Rust: enum, boxed error and stack size mystery
Usually you model errors in Rust using enum
and if you want to reduce boilerplate you can use crates like thiserror. Typically you define Error
and ErrorKind
:
use thiserror::Error;
#[derive(Error, Debug)]
#[error(transparent)]
pub struct Error(Box<ErrorKind>);
#[derive(Error, Debug)]
pub enum ErrorKind {
#[error("IllegalFibonacciInputError: {0}")]
IllegalFibonacciInputError(String),
#[error("VeryLargeError:")]
VeryLargeError([i32; 1024])
}
You may notice Error
contains boxed ErrorKind
, the reason is to limit the maximum size of Result<T>
. The size of enum ErrorKind
is equal to the largest variant of the enum + padding, in some cases it can become quite large and method returning a type that contains ErrorKind
will need to use larger stack space even if it is happy path. Here is how memory for enum can be visualized (kudos to Rust container cheat sheet, by Raph Levien)
Let's test that assumption by creating two methods to calculate Fibonacci number recursively with different return types:
pub fn fib1(n: u32) -> Result<u64, Error>
pub fn fib2(n: u32) -> Result<u64, ErrorKind>
First we check what is the size of our types, we can use std::mem::size_of
fn main() {
use std::mem::size_of;
println!("Size of Result<i32, Error>: {}", size_of::<Result<i32, Error>>());
println!("Size of Result<i32, ErrorKind>: {}", size_of::<Result<i32, ErrorKind>>());
}
Produced output make sense (consider padding as well)
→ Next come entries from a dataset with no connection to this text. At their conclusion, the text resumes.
Lemma upsert_run_good run runs :
  good_run run -> Forall good_run runs -> Forall good_run (upsert_run run runs).
Proof.
  intros Hg Hr. unfold upsert_run. destruct (replace_run _ run runs) eqn:E; cbn.
  - by eapply replace_run_good.
  - apply Forall_app. split; [done|]. by constructor.
Qed.

Lemma save_run_entry_ok now run source ref entry :
  good_run run -> run_entry_ok (tr_RunID run) (save_run_entry now run source ref entry).
Proof.
  intros Hg. unfold save_run_entry. cbv zeta.
  destruct (re_CreatedAt _ =? 0); cbn; destruct (re_UpdatedAt entry =? 0); by apply own_run_entry_ok.
Qed.

Lemma SaveRunState_ok now run source ref l :
  ledger_ok l -> ledger_ok (SaveRunState now run source ref l).1.
Proof.
  intros Hok. pose proof Hok as (Ht & Hr & _). unfold SaveRunState.
  destruct (TaskRun_Validate (TaskRun_Normalize run)) eqn:Hv; [done|].
  apply normalized_run_good in Hv. revert Hv. generalize (TaskRun_Normalize run) as r.
  intros r Hg. cbv zeta. set (entry := default _ (l_runs l !! tr_RunID r)).
  pose proof (save_run_entry_ok now r source ref entry Hg) as He.
  set (l1 := put_run _ _ l). assert (ledger_ok l1) as Hok1 by by apply put_run_ok.
  change (l_tasks l1) with (l_tasks l).
  set (l2 := match l_tasks l !! tr_TaskID r with Some te => _ | None => l1 end).
  assert (ledger_ok l2) as Hok2.
  { unfold l2. destruct (l_tasks l !! tr_TaskID r) as [te|] eqn:E; [|done].
    apply put_task_ok; [done|]. apply Ht in E as (? & ? & ?).
    split; [done|]. split; [done|]. by apply upsert_run_good. }
  destruct (store_save_run _ l2) as [l' err] eqn:Es.
  destruct (store_save_run_ok _ _ _ _ _ Hok2 (clone_run_entry_ok _ _ He) Es) as [Hok' _].
  destruct err as [e|]; [|done]. cbn.
  assert (ledger_ok match cloneRunEntry <$> l_runs l !! tr_RunID r with
                    | Some o => put_run (tr_RunID r) o l' | None => drop_run (tr_RunID r) l' end) as Hok3.
  { destruct (l_runs l !! tr_RunID r) as [o|] eqn:E; cbn; [|by apply drop_run_ok].
    apply put_run_ok; [done|]. by apply clone_run_entry_ok, Hr. }
  destruct (l_tasks l !! tr_TaskID r) as [o|] eqn:E; cbn; [|done].
  apply put_task_ok; [done|]. by apply clone_task_entry_ok, Ht.
Qed.

Lemma updateTaskStatus_ok now id to actor source reason meta l :
  ledger_ok l -> ledger_ok (updateTaskStatus now id to actor source reason meta l).1.
Proof.
  intros Hok. unfold updateTaskStatus.
  destruct (ensureTaskLoaded id l) as [l1 r] eqn:El.
  destruct (ensureTaskLoaded_ok _ _ _ _ Hok El) as [Hok1 Hr]. destruct r as [e0|]; [|done].
  destruct (Hr e0 eq_refl) as [Hin He0]. rewrite Hin. change (default e0 (Some e0)) with e0.
  destruct (update_task_locked now to actor source reason meta e0) as [e1 err] eqn:Eu.
  pose proof (update_task_locked_ok _ _ _ _ _ _ _ _ _ _ He0 Eu) as He1.
  destruct err as [x|]; [cbn [fst]; by apply put_task_ok|].
  destruct (store_save_task e1 _) as [l2 err] eqn:Es.
  destruct (store_save_task_ok _ _ _ _ _ (put_task_ok _ _ _ Hok1 He1) He1 Es) as (Hok2 & Ht2 & _).
  destruct err as [x|]; [cbn [fst]|done]. rewrite Ht2. cbn [l_tasks put_task setf set_l_tasks].
  rewrite lookup_insert_eq. change (default e1 (Some e1)) with e1.
  apply put_task_ok; [done|].
  rewrite (update_rollback_exact _ _ _ _ _ _ _ _ _ He0 Eu). by apply created_by_ok.
Qed.

Lemma create_run_entry_ok id now runID run te :
  good_run run -> task_entry_ok id te -> task_entry_ok id (create_run_entry now runID run te).
Proof.
  intros Hg (Hid & Ht & Hr). split; [done|]. split.
  - apply (good_task_update (le_Task te)); cbn; auto with go.
  - cbn. apply Forall_app. split; [done|]. by constructor.
Qed.

(** The rollback of [CreateRun] undoes it exactly. *)
Lemma create_run_rollback_exact now runID run te :
  create_run_rollback (ts_CurrentRunID (le_Task te)) (ts_LastRunID (le_Task te)) (le_UpdatedAt te)
    (create_run_entry now runID run te) = te.
Proof.
  unfold create_run_rollback, create_run_entry. cbn. rewrite length_app, Nat.add_comm. cbn.
  rewrite removelast_last. destruct te as [[] ? ? ? ? ?]. by_fields.
Qed.

Lemma CreateRun_ok now id runID trigger actor source l :
  ledger_ok l -> ledger_ok (CreateRun now id runID trigger actor source l).1.
Proof.
  intros Hok. unfold CreateRun.
  destruct (ensureTaskLoaded id l) as [l1 r] eqn:El.
  destruct (ensureTaskLoaded_ok _ _ _ _ Hok El) as [Hok1 Hr]. destruct r as [e0|]; [|done].
  destruct (Hr e0 eq_refl) as [Hin He0]. rewrite Hin.
  rewrite checks_normalized_good by apply He0.
  replace (e0 <| le_Task := le_Task e0 |>) with e0 by by destruct e0.
  destruct (NewTaskRunAttempt _ _ _ _ _ _ _) as [run|x] eqn:En; [|cbn [fst]; by apply put_task_ok].
  apply new_attempt_good in En as (Hg & Hid & _). cbv zeta.
  assert (run_entry_ok runID (mkRunEntry run (le_Source e0) (le_SourceRef e0) now now)) as Hre
    by (split; [by right|done]).
  pose proof (create_run_entry_ok id now runID run e0 Hg He0) as Hte.
  set (l2 := put_task id _ _).
  assert (ledger_ok l2) as Hok2 by (apply put_task_ok; [by apply put_run_ok|done]).
  assert (forall l', ledger_ok l' -> l_tasks l' = l_tasks l2 ->
    ledger_ok (put_task id (create_run_rollback (ts_CurrentRunID (le_Task e0))
      (ts_LastRunID (le_Task e0)) (le_UpdatedAt e0)
      (default (create_run_entry now runID run e0) (l_tasks l' !! id))) (drop_run runID l'))) as Hback.
  { intros l' Hok' ->. cbn. rewrite lookup_insert_eq. cbn. rewrite create_run_rollback_exact.
    apply put_task_ok; [by apply drop_run_ok|done]. }
  destruct (store_save_run _ l2) as [l3 err] eqn:Es.
  destruct (store_save_run_ok _ _ _ _ _ Hok2 Hre Es) as (Hok3 & Ht3 & _).
  destruct err as [x|]; [by apply Hback|].
  destruct (store_save_task _ l3) as [l4 err] eqn:Es4.
  destruct (store_save_task_ok _ _ _ _ _ Hok3 Hte Es4) as (Hok4 & Ht4 & _).
  destruct err as [x|]; [|done]. apply Hback; [done|congruence].
Qed.

Lemma note_run_ok id now runID run te :
  good_run run -> task_entry_ok id te -> task_entry_ok id (note_run now runID run te).
Proof.
  intros Hg (Hid & Ht & Hr). split; [done|]. split.
  - apply (good_task_update (le_Task te)); cbn; auto with go.
  - cbn. destruct (replace_run runID run (le_Runs te)) eqn:E; cbn; [|done].
    by eapply replace_run_good.
Qed.

Lemma update_run_rollback_ok runID entry original task l :
  ledger_ok l -> run_entry_ok runID original ->
  match task with Some o => task_entry_ok (tr_TaskID (re_Run original)) o | None => True end ->
  ledger_ok (update_run_rollback runID entry original task l).
Proof.
  intros Hok Ho Ht. unfold update_run_rollback. cbv zeta.
  assert (ledger_ok (put_run runID (entry <| re_Run := re_Run original |>
    <| re_UpdatedAt := re_UpdatedAt original |>) l)) as Hok' by by apply put_run_ok.
  destruct task; [|done]. destruct (_ !! _); [|done]. by apply put_task_ok.
Qed.

Lemma UpdateRunStatus_ok now runID to actor source reason l :
  ledger_ok l -> ledger_ok (UpdateRunStatus now runID to actor source reason l).1.
Proof.
  intros Hok. unfold UpdateRunStatus.
  destruct (ensureRunLoaded runID l) as [l1 r] eqn:El.
  destruct (ensureRunLoaded_ok _ _ _ _ Hok El) as [Hok1 _]. destruct r as [e0|]; [|done].
  destruct (ensureTaskLoaded _ l1) as [l2 r] eqn:El2.
  destruct (ensureTaskLoaded_ok _ _ _ _ Hok1 El2) as [Hok2 _]. destruct r as [te0|]; [|done].
  pose proof Hok2 as (Ht & Hr & _).
  destruct (l_runs l2 !! runID) as [e|] eqn:Ee; [|done]. pose proof (Hr _ _ Ee) as He.
  destruct (TaskRun_ApplyTransition (re_Run e) to now actor source reason None) as [run err] eqn:Ea.
  pose proof He as [Hid Hg].
  apply run_transition_good in Ea as (Hg' & Hid' & Htid & _); [|done].
  destruct err as [x|].
  { cbn [fst]. apply put_run_ok; [done|]. split; [cbn; by rewrite Hid'|done]. }
  cbv zeta. set (e1 := e <| re_Run := run |> <| re_UpdatedAt := now |>).
  assert (run_entry_ok runID e1) as He1 by (split; [cbn; by rewrite Hid'|done]).
  set (l3 := put_run runID e1 l2). change (l_tasks l3) with (l_tasks l2).
  assert (ledger_ok l3) as Hok3 by by apply put_run_ok.
  set (back := update_run_rollback runID e1 _ _).
  assert (forall l', ledger_ok l' -> ledger_ok (back l')) as Hback.
  { intros l' Hl'. unfold back. apply update_run_rollback_ok; [done|by apply clone_run_entry_ok|].
    destruct (l_tasks l2 !! tr_TaskID run) as [o|] eqn:Eo; [|done].
    apply clone_task_entry_ok. change (task_entry_ok (tr_TaskID (re_Run e)) o).
    rewrite <- Htid. by apply Ht. }
  set (l4 := match note_run now runID run <$> l_tasks l2 !! tr_TaskID run with
             | Some te => put_task (tr_TaskID run) te l3 | None => l3 end).
  assert (ledger_ok l4) as Hok4.
  { unfold l4. destruct (l_tasks l2 !! tr_TaskID run) as [o|] eqn:Eo; cbn -[put_task]; [|done].
    apply put_task_ok; [done|]. by apply note_run_ok, Ht. }
  destruct (store_save_run _ l4) as [l5 err] eqn:Es.
  destruct (store_save_run_ok _ _ _ _ _ Hok4 (clone_run_entry_ok _ _ He1) Es) as (Hok5 & _).
  destruct err as [x|]; [by apply Hback|].
  destruct (l_tasks l2 !! tr_TaskID run) as [o|] eqn:Eo; cbn -[store_save_task cloneLedgerEntry back]; [|done].
  destruct (store_save_task _ l5) as [l6 err] eqn:Es6.
  assert (task_entry_ok (tr_TaskID run) (note_run now runID run o)) as Hn
    by by apply note_run_ok, Ht.
  destruct (store_save_task_ok _ _ _ _ _ Hok5 (clone_task_entry_ok _ _ Hn) Es6) as (Hok6 & _).
  destruct err as [x|]; [by apply Hback|done].
Qed.

(** *** Cancellation *)

Lemma cancel_runs_ok now actor reason entry todo runs rs runs' persist :
  Forall good_run todo -> runs_ok runs ->
  cancel_runs now actor reason entry todo runs = (rs, runs', persist) ->
  Forall good_run rs /\ runs_ok runs'
  /\ Forall (fun e => run_entry_ok (tr_RunID (re_Run e)) e) persist.
Proof.
  intros Ht. revert runs rs runs' persist.
  induction Ht as [|run todo Hg Ht IH]; intros runs rs runs' persist Hr Hc; cbn [cancel_runs] in Hc.
  { injection Hc as <- <- <-. split; [constructor|]. split; [done|constructor]. }
  destruct (blank (tr_RunID run)).
  { destruct (cancel_runs _ _ _ _ todo runs) as [[rs1 runs1] p1] eqn:E.
    injection Hc as <- <- <-. destruct (IH _ _ _ _ Hr E) as (? & ? & ?).
    split; [by constructor|done]. }
  cbv zeta in Hc. set (re := default (embedded_run entry run) (runs !! tr_RunID run)) in *.
  assert (run_entry_ok (tr_RunID run) re) as Hre.
  { unfold re. destruct (runs !! tr_RunID run) eqn:E; [by apply Hr|by apply embedded_run_ok]. }
  destruct (negb (isTerminalRunStatus (tr_Status (re_Run re)))).
  - destruct (TaskRun_ApplyTransition _ _ _ _ _ _ _) as [run' err] eqn:Ea. pose proof Hre as [Hid Hg0].
    apply run_transition_good in Ea as (Hg' & Hid' & _); [|done].
    destruct (cancel_runs _ _ _ _ todo _) as [[rs1 runs1] p1] eqn:E. injection Hc as <- <- <-.
    apply IH in E as (? & ? & ?); cycle 1.
    { apply runs_ok_insert; [done|]. split; [cbn; by rewrite Hid'|done]. }
    split; [by constructor|]. split; [done|]. constructor; [by apply own_run_entry_ok|done].
  - destruct (cancel_runs _ _ _ _ todo _) as [[rs1 runs1] p1] eqn:E. injection Hc as <- <- <-.
    apply IH in E as (? & ? & ?); [|by apply runs_ok_insert].
    split; [by constructor|done].
Qed.

Lemma cancel_entry_ok id now actor reason e e' tr :
  task_entry_ok id e -> cancel_entry now actor reason e = (e', tr) -> task_entry_ok id e'.
Proof.
  intros He. unfold cancel_entry. cbv zeta.
  set (p := if AllowedTaskTransition _ _ then _ else (e, None)).
  assert (task_entry_ok id p.1) as Hp.
  { unfold p. destruct (AllowedTaskTransition _ _); [|done].
    destruct (TaskSpec_ApplyTransition _ _ _ _ _ _ _) as [t' err] eqn:Ea.
    pose proof He as (Hid & Hg & Hr).
    apply task_transition_good in Ea as (Hg' & Hid' & _); [|done].
    split; [cbn; congruence|by split]. }
  destruct p as [e1 tr1]. cbn in Hp. intros [= <- <-].
  destruct (TrimSpace _ !=? ""); [|done]. destruct Hp as (? & Hg & ?).
  split; [done|]. split; [|done]. apply (good_task_update (le_Task e1)); cbn; auto with go.
Qed.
Size of Result<i32, Error>: 16
Size of Result<i32, ErrorKind>: 4104
Is it enough? Not really, modern compilers are very complicated systems so I suggest we take a look deeper, to the generated assembly code!
Now an interesting part, Rust compiler version <= 1.74.0 reserves 4096 + 16 = 4112 bytes of stack (yes, with optimization level 3, opt-level=3
), check this out https://godbolt.org/z/PsjETWceq:
example::fib1:
push r15
push r14
push rbx
sub rsp,0x1000 ; reserve 4096 bytes on stack
mov QWORD PTR [rsp],0x0
sub rsp,0x10 ; reserve another 16 bytes
mov r14d,esi
mov rbx,rdi
lea esi,[r14-0x1]
cmp esi,0x2
....
If I switch to Rust 1.75.0, it gets fixed, https://godbolt.org/z/63EE6j3h3, it reserves 32 bytes
example::fib1:
push r15
push r14
push rbx
sub rsp,0x20 ; reserve 32 bytes on stack
mov r14d,esi
mov rbx,rdi
lea esi,[r14-0x1]
cmp esi,0x2
I quickly checked the changes that landed in 1.75.0 and could not find anything. Any thoughts what was causing it? Is it a known bug?
Comments and suggestions are welcome! Thank you for your time.